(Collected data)
(** C7.  Expiry derivation is idempotent: deriving the expiry of a row
    whose expiry is the result of a previous derivation, everything else
    unchanged, gives the same value; so does reloading loaded rows, and
    so does the admin recomputation from the ids. *)
Theorem compute_expiry_idempotent
  (parse_datetime : bool -> string -> option Timestamp) :
  (forall row,
     compute_expiry parse_datetime
       (set_Expiry (compute_expiry parse_datetime row) row)
     = compute_expiry parse_datetime row)
  /\ (forall raw,
        map Expiry (load_rows parse_datetime (load_rows parse_datetime raw))
        = map Expiry (load_rows parse_datetime raw))
  /\ (forall r,
        recompute_expiry_from_id parse_datetime
          (recompute_expiry_from_id parse_datetime r)
        = recompute_expiry_from_id parse_datetime r).
Proof.
  assert (Hrow : forall row,
             compute_expiry parse_datetime
               (set_Expiry (compute_expiry parse_datetime row) row)
             = compute_expiry parse_datetime row).
  { intros row.
    destruct (compute_expiry_cases parse_datetime row) as [H | [t H]].
    - rewrite H. revert H. unfold compute_expiry. simpl.
      destruct (to_datetime_cases parse_datetime false (Expiry row))
        as [E | [t E]]; rewrite E; simpl; [|discriminate].
      destruct (parse_date_from_id_cases parse_datetime (ID row))
        as [I | [t I]]; rewrite I; simpl; [reflexivity|discriminate].
    - rewrite H. reflexivity. }
  split; [exact Hrow|split].
  - intros raw. rewrite !load_rows_Expiry.
    unfold load_rows. rewrite map_map. apply map_ext. intros r.
    apply (Hrow (set_Status (normalize_status (Status r)) r)).
  - intros r. reflexivity.
Qed.

(* ------------------------------------------------------------------ *)
(** ** Persistence *)

(** C8.  [save_db] never raises; when the write fails it returns false
    and leaves the store as it was; when the write succeeds the file
    holds the table, the read cache is invalidated and it returns true. *)
Theorem save_db_contract (df : Table) (w : World) :
  (exists b w', save_db df w = Ok (b, w'))
  /\ (disk_ok w = false -> save_db df w = Ok (false, w))
  /\ (disk_ok w = true ->
      exists w', save_db df w = Ok (true, w')
                 /\ cache w' = None /\ file w' = Some df).
Proof.
  unfold save_db, to_excel, load_db_clear.
  destruct (disk_ok w) eqn:Hdisk; simpl.
  - split; [eauto|]. split; [discriminate|]. intros _. eauto.
  - split; [eauto|]. split; [reflexivity|discriminate].
Qed.


Lemma save_db_contract_witness :
  save_db [row_px01] (world_cached [] false) = Ok (false, world_cached [] false)
  /\ exists w', save_db [row_px01] (world_cached [] true) = Ok (true, w')
                /\ cache w' = None /\ file w' = Some [row_px01].
Proof.
  split.
  - apply (proj1 (proj2 (save_db_contract [row_px01] (world_cached [] false)))).
    reflexivity.
  - apply (proj2 (proj2 (save_db_contract [row_px01] (world_cached [] true)))).
    reflexivity.
Defined.

(** After a successful save the next [load_db] reads the file again. *)
Lemma load_db_after_save
  (parse_datetime : bool -> string -> option Timestamp) (df : Table) (w w' : World) :
  save_db df w = Ok (true, w') ->
  exists w'', load_db parse_datetime w'
              = Ok (load_rows parse_datetime df, w'').
Proof.
  unfold save_db, to_excel, load_db_clear.
  destruct (disk_ok w); simpl; intros H; inversion H; subst; clear H.
  unfold load_db; simpl. eauto.
Qed.

(* ------------------------------------------------------------------ *)
(** ** Dispatch *)

Ltac smtp_pick j k :=
  solve [ exists j, k; cbn; repeat split; intros; try reflexivity;
          try discriminate; try lia; auto ].

Ltac smtp_search :=
  first [ smtp_pick 3%nat 0%nat
        | smtp_pick 1%nat 1%nat | smtp_pick 1%nat 2%nat
        | smtp_pick 1%nat 3%nat | smtp_pick 1%nat 4%nat
        | smtp_pick 2%nat 1%nat | smtp_pick 2%nat 2%nat
        | smtp_pick 2%nat 3%nat | smtp_pick 2%nat 4%nat
        | smtp_pick 3%nat 1%nat | smtp_pick 3%nat 2%nat
        | smtp_pick 3%nat 3%nat | smtp_pick 3%nat 4%nat ].



(* ------------------------------------------------------------------ *)
(** ** Calendar arithmetic *)

#[local] Arguments Z.add !x !y.
#[local] Arguments Z.sub !m !n.
#[local] Arguments Z.mul !x !y.
#[local] Arguments Z.min !n !m.
#[local] Arguments Z.ltb !x !y.
#[local] Arguments Z.leb !x !y.
#[local] Arguments Z.eqb !x !y.
#[local] Arguments isleap : simpl never.

Ltac calc := cbn in *.

Ltac bool_to_Z :=
  repeat rewrite ?orb_true_iff, ?andb_true_iff, ?orb_false_iff, ?andb_false_iff,
    ?Z.ltb_lt, ?Z.eqb_eq, ?Z.leb_le, ?Z.ltb_ge, ?Z.eqb_neq, ?Z.leb_gt in *.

_What you are asked to do_
Within the data, how many lines hold the word "file"? State the number alone.

_Answer area_
4